Un día como hoy, en el que en el ámbito internacional se reivindica la necesidad de avanzar hacia el trabajo decente, habría que preguntarse si va bien encaminado el objetivo. Han pasado siete años desde que se aprobara en el marco de la Asamblea General de Naciones Unidas la agenda 2030, y lo cierto es que, echado a andar el tiempo, todavía queda muy lejos el nuevo contrato social que venía a proponer. 

Hablar de trabajo decente necesariamente implica referirse a una nueva ordenación de las relaciones laborales capaz de imponer una lógica de reequilibrio en la distribución de las rentas. Más allá de la exigencia de un salario justo, debe garantizarse el pleno ejercicio de derechos laborales, la ausencia de discriminación de cualquier tipo, máximos niveles de protección social y derechos de negociación colectiva. Si bien constatamos avances muy significativos, el balance presenta resultados un tanto desiguales.

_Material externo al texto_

(* ===== verification/LocksFile.v ===== *)
(** * File locks: setting a range

    The part of [__posix_lock_file] that no lock of another owner stands in the
    way of, from a table that is in order: which bytes the owner holds when it is
    done, what becomes of the other locks, and that the table stays in order. *)

From stdpp Require Import gmap functions.
From S2P Require Import Prelude Locks LocksIntervals LocksRepr LocksSteps LocksEvolve LocksPosix LocksState.
From stdpp Require Import list.
Open Scope Z_scope.
Open Scope c_scope.

(** Two splits of a list at the first element of a kind are the same. *)
Lemma first_split {A} (P : A -> Prop) (l1 l1' : list A) x y l2 l2' : l1 ++ x :: l2 = l1' ++ y :: l2' ->
  P x -> P y -> (forall z, z ∈ l1 -> ~ P z) -> (forall z, z ∈ l1' -> ~ P z) -> l1 = l1' /\ x = y /\ l2 = l2'.
Proof.
  revert l1'. induction l1 as [|z l1 IH]; intros [|z' l1'] E Hx Hy H1 H2; cbn in E; injection E.
  - by intros -> ->.
  - intros _ ->. destruct (H2 z'); [list_solver | done].
  - intros _ <-. destruct (H1 z); [list_solver | done].
  - intros E' ->. destruct (IH l1' E' Hx Hy) as (-> & -> & ->); [set_solver | set_solver | done].
Qed.

Section Calls.
Context {ops : LockOps}.

Lemma owner_ranges_split a i o N G : sh_list a i = N ++ group_locks G -> groups_ok a G ->
  (forall p, p ∈ N -> exists f, sh_info a !! p = Some f /\ flock_ok f) ->
  (forall G1 S G2, G = G1 ++ (o, S) :: G2 -> owner_ranges a i o = rng_at a <$> S) /\ (o ∉ G.*1 -> owner_ranges a i o = []).
Proof.
  intros E HG HN. unfold owner_ranges. rewrite E, list.filter_app.
  rewrite (filter_none _ N); [|intros q Hq; destruct (HN q Hq) as (g & Eg & Hg & _); unfold owner_is; by rewrite Eg, Hg]. split.
  - intros G1 S G2 EG. cbn. by rewrite (filter_group a G o S G1 G2 HG EG).
  - intros Ho. cbn. by rewrite (filter_no_group a G o HG Ho).
Qed.

(** A request as the callers make it. *)
Record request (a : shape) (rq : Z) (r : file_lock) : Prop := {
  rq_info : sh_info a !! rq = Some r;
  rq_idle : idle a rq;
  rq_posix : IS_POSIX r = true;
  rq_plain : plain r;
  rq_type : fl_type r = F_RDLCK \/ fl_type r = F_WRLCK \/ fl_type r = F_UNLCK;
  rq_range : 0 <= fl_start r <= fl_end r /\ fl_end r <= OFFSET_MAX
}.

Lemma test_owner r f : plain r -> negb (negb (IS_POSIX f) || negb (posix_same_owner r f)) = IS_POSIX f && (fl_owner f =? fl_owner r).
Proof.
  intros [_ E]. unfold posix_same_owner. rewrite E. change (truthy 0) with false. rewrite negb_orb, !negb_involutive. by rewrite Z.eqb_sym.
Qed.

(** Where the owner's locks are: the slot that the search finds. *)
Lemma scan_start w a i rq r n1 n2 : locks_inv w a -> request a rq r -> spare a n1 -> spare a n2 -> (n1 = 0 \/ n1 <> n2 /\ n1 <> rq) -> (n2 = 0 \/ n2 <> rq) ->
  exists N G1 S G2 hit, sh_list a i = (N ++ group_locks G1) ++ S ++ group_locks G2 /\
    (forall p, p ∈ N -> exists f, sh_info a !! p = Some f /\ flock_ok f) /\
    (S = [] /\ G2 = [] /\ (fl_owner r ∉ G1.*1) /\ groups_ok a G1 \/ groups_ok a (G1 ++ (fl_owner r, S) :: G2)) /\
    find_lock w (Head i) (fun f => Some (negb (negb (IS_POSIX f) || negb (posix_same_owner r f)))) = Some (slot_after i (N ++ group_locks G1), hit) /\
    scanning i (fl_owner r) (fl_type r) (group_locks G2) w a (N ++ group_locks G1) S rq 0 false false r n1 n2.
Proof.
  intros [Gd T] RQ Sp1 Sp2 Hn1 Hn2. pose proof Gd as (R & W & Q). destruct (tb_inode a T i) as [(N & G & E & HG & HN) _ _].
  set (o := fl_owner r). set (test := fun f => Some (negb (negb (IS_POSIX f) || negb (posix_same_owner r f)))).
  assert (forall f, test f = Some (IS_POSIX f && (fl_owner f =? o))) as Et by (intros f; unfold test; by rewrite (test_owner r f (rq_plain _ _ _ RQ))).
  destruct (find_lock_ok w a i test R W) as (pre & post & hit & Hf & Epp & Efind). { intros f. rewrite !Et. by destruct f. }
  assert (forall p f, sh_info a !! p = Some f -> test f = Some true <-> owner_is a o p = true) as Hto.
  { intros p f Ef. rewrite Et. unfold owner_is. rewrite Ef. split; congruence. }
  assert (forall p, p ∈ N -> owner_is a o p = false) as HNo by (intros p Hp; destruct (HN p Hp) as (g & Eg & Hg & _); unfold owner_is; by rewrite Eg, Hg).
  assert (forall G', (forall x, x ∈ G' -> x ∈ G) -> o ∉ G'.*1 -> forall p, p ∈ group_locks G' -> owner_is a o p = false) as HGo.
  { intros G' Hsub Ho p (o' & S' & H1 & H2)%elem_group. destruct (proj2 HG o' S') as (_ & K & _); [by apply Hsub|]. rewrite (owned_is a o' p) by (by apply K).
    apply Z.eqb_neq. intros ->. apply Ho. apply list_elem_of_fmap. by exists (o, S'). }
  assert (forall pre S G2 hit', sh_list a i = pre ++ S ++ group_locks G2 -> (forall p, p ∈ S -> owned a o p) -> ranges_ok None (rng_at a <$> S) ->
    (forall p, head (group_locks G2) = Some p -> exists f, sh_info a !! p = Some f /\ fl_owner f <> o) ->
    find_lock w (Head i) test = Some (slot_after i pre, hit') ->
    scanning i o (fl_type r) (group_locks G2) w a pre S rq 0 false false r n1 n2) as Hscan.
  { intros pre' S G2 hit' El HS HR HP _. destruct RQ as [Q1 Q2 Q3 Q4 Q5 Q6]. split; try done; by left. }
  destruct (decide (o ∈ G.*1)) as [Ho|Ho].
  - apply list_elem_of_fmap in Ho as ([o' S] & Eo & Hin). cbn in Eo. subst o'. apply list_elem_of_split in Hin as (G1 & G2 & EG).
    pose proof HG as [HGn HGs]. destruct (HGs o S) as (S1 & S2 & S3); [rewrite EG; list_solver|].
    rewrite EG, fmap_app in HGn. cbn in HGn. apply NoDup_app in HGn as (_ & D1 & D2). apply NoDup_cons in D2 as [D2 _].
    assert (sh_list a i = (N ++ group_locks G1) ++ S ++ group_locks G2) as El by (rewrite E, EG, group_locks_app, <- app_assoc; done).
    destruct S as [|p0 S0] eqn:ES; [done|].
    assert (pre = N ++ group_locks G1) as Epre.
    { assert (owner_is a o p0 = true) as Hp0 by (rewrite (owned_is a o p0) by (apply S2; list_solver); apply Z.eqb_refl).
      assert (forall p, p ∈ N ++ group_locks G1 -> ~ owner_is a o p = true) as Hno.
      { intros p [Hp|Hp]%elem_of_app; [by rewrite HNo|]. rewrite (HGo G1); [done| |set_solver|done]. intros x Hx. rewrite EG. set_solver. }
      inversion Hf as [Hall Epr|pre' p post' f Es Hpre Ef Htf Epr]; subst.
      - exfalso. destruct (S2 p0 ltac:(list_solver)) as (f & Ef & _). assert (p0 ∈ sh_list a i) as Hin by (rewrite El; list_solver).
        pose proof (Hall p0 f Hin Ef) as K. apply (Hto p0 f Ef) in Hp0. congruence.
      - assert (test f = Some true) as Htf' by (rewrite Et in Htf |- *; destruct (IS_POSIX f && (fl_owner f =? o)); congruence).
        destruct (first_split (fun p => owner_is a o p = true) pre (N ++ group_locks G1) p p0 post' (S0 ++ group_locks G2)) as (K & _); try done.
        + rewrite <- Es. by rewrite El.
        + by apply (Hto p f Ef).
        + intros z Hz Hoz. assert (is_Some (sh_info a !! z)) as [g Eg] by (apply (wf_listed a W i); rewrite Es; list_solver). pose proof (Hpre z g Hz Eg) as K. apply (Hto z g Eg) in Hoz. congruence. }
    subst pre. exists N, G1, (p0 :: S0), G2, hit. split; [done|]. split; [done|]. split; [right; by rewrite <- EG|]. split; [done|].
    eapply Hscan; try done. intros p Hp. assert (p ∈ group_locks G2) as Hp2 by (destruct (group_locks G2); [done | injection Hp as ->; list_solver]).
    apply elem_group in Hp2 as (o' & S' & H1 & H2). destruct (HGs o' S') as (_ & K & _); [rewrite EG; list_solver|]. destruct (K p H2) as (f & Ef & _ & Hof & _). exists f. split; [done|].
    intros Eo. apply D2. apply list_elem_of_fmap. exists (o', S'). split; [cbn; congruence | done].
  - assert (pre = sh_list a i) as Epre.
    { inversion Hf as [Hall Epr|pre' p post' f Es Hpre Ef Htf Epr]; subst; [done|]. exfalso. apply Htf. rewrite Et. f_equal.
      assert (p ∈ sh_list a i) as Hp by (rewrite Es; list_solver). rewrite E in Hp. apply elem_of_app in Hp as [Hp|Hp].
      - specialize (HNo p Hp). unfold owner_is in HNo. by rewrite Ef in HNo.
      - specialize (HGo G ltac:(done) Ho p Hp). unfold owner_is in HGo. by rewrite Ef in HGo. }
    subst pre. exists N, G, [], [], hit. split; [by rewrite E; cbn; rewrite app_nil_r|]. split; [done|]. split; [by left|]. rewrite <- E. split; [done|].
    eapply (Hscan (sh_list a i) [] []); try done; [by rewrite !app_nil_r | by intros ? ?%elem_of_nil].
Qed.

Las distintas reformas estructurales, acometidas como contrapartida a la recepción de fondos europeos, han supuesto un punto de inflexión en materia de relaciones laborales y una sólida base para materializar un salto a la modernidad en nuestro mercado de trabajo. Hablamos de una caudalosa producción de normas bien orientadas y confeccionadas al amparo del diálogo social, dirigidas a conferir derechos a las trabajadoras y a los trabajadores. Por citar algunos ejemplos, bien podría referirme al acuerdo de pensiones, la pionera Ley ‘rider’, la subida del SMI y, como referencia más destacada, la reforma laboral. 

Una reforma que funciona. Por mucho que se empeñen en desacreditarla, mes a mes venimos a confirmar que avanzamos en la dirección correcta. La contratación indefinida crece exponencialmente. Y, aunque es cierto que aumentan los contratos fijos-discontinuos y la jornada parcial, también lo hace el número de contratos indefinidos a tiempo completo, que prácticamente se han cuadruplicado. Sin ir más lejos, durante el pasado mes de septiembre, el 55 % de las contrataciones efectuadas han sido indefinidas. Además, los datos de la última EPA vienen a corroborar que el efecto de la reducción de la temporalidad tiene como consecuencia un incremento de la productividad por hora trabajada. 

Como decía, la reforma laboral o el aumento del SMI han mejorado las condiciones de trabajo, pero no parece que vayan a ser condiciones suficientes. La situación agravada por la guerra de Ucrania, la crisis de oferta que atravesamos y la enorme inflación que está castigando severamente a los bolsillos de la gente, ha vuelto a evidenciar las carencias del empresariado de este país. Sin ánimo de generalizar, se vuelve a avivar el conflicto de siempre en medio de un cinismo intolerable. Se apunta al posible efecto inflacionista de segunda vuelta cuando se reivindica justamente la necesidad de atemperar la pérdida de poder adquisitivo de las rentas del trabajo, al tiempo que se omite la práctica generalizada de aprovechar la situación para recomponer márgenes de beneficio.

Nadie en su sano juicio puede pensar que la transición ecológica, la digitalización, la igualdad de género y la cohesión social y territorial, los cuatro ejes que deben vertebrar un cambio de modelo productivo, son caminos que se puedan transitar sin un salto cualitativo en las condiciones laborales y de vida de la clase trabajadora. Aprovechar bien la más que considerable inyección de fondos europeos destinados a acelerar este proceso, pasará necesariamente por retribuir mejor el trabajo, por una formación y cualificación que permita adaptarse a las transformaciones tecnológicas, así como por la atención a las nuevas necesidades sociales y por un cambio de usos y costumbres empresariales. Nunca está demás subrayarlo un día como es este 7 de octubre, Jornada Mundial por el Trabajo Decente.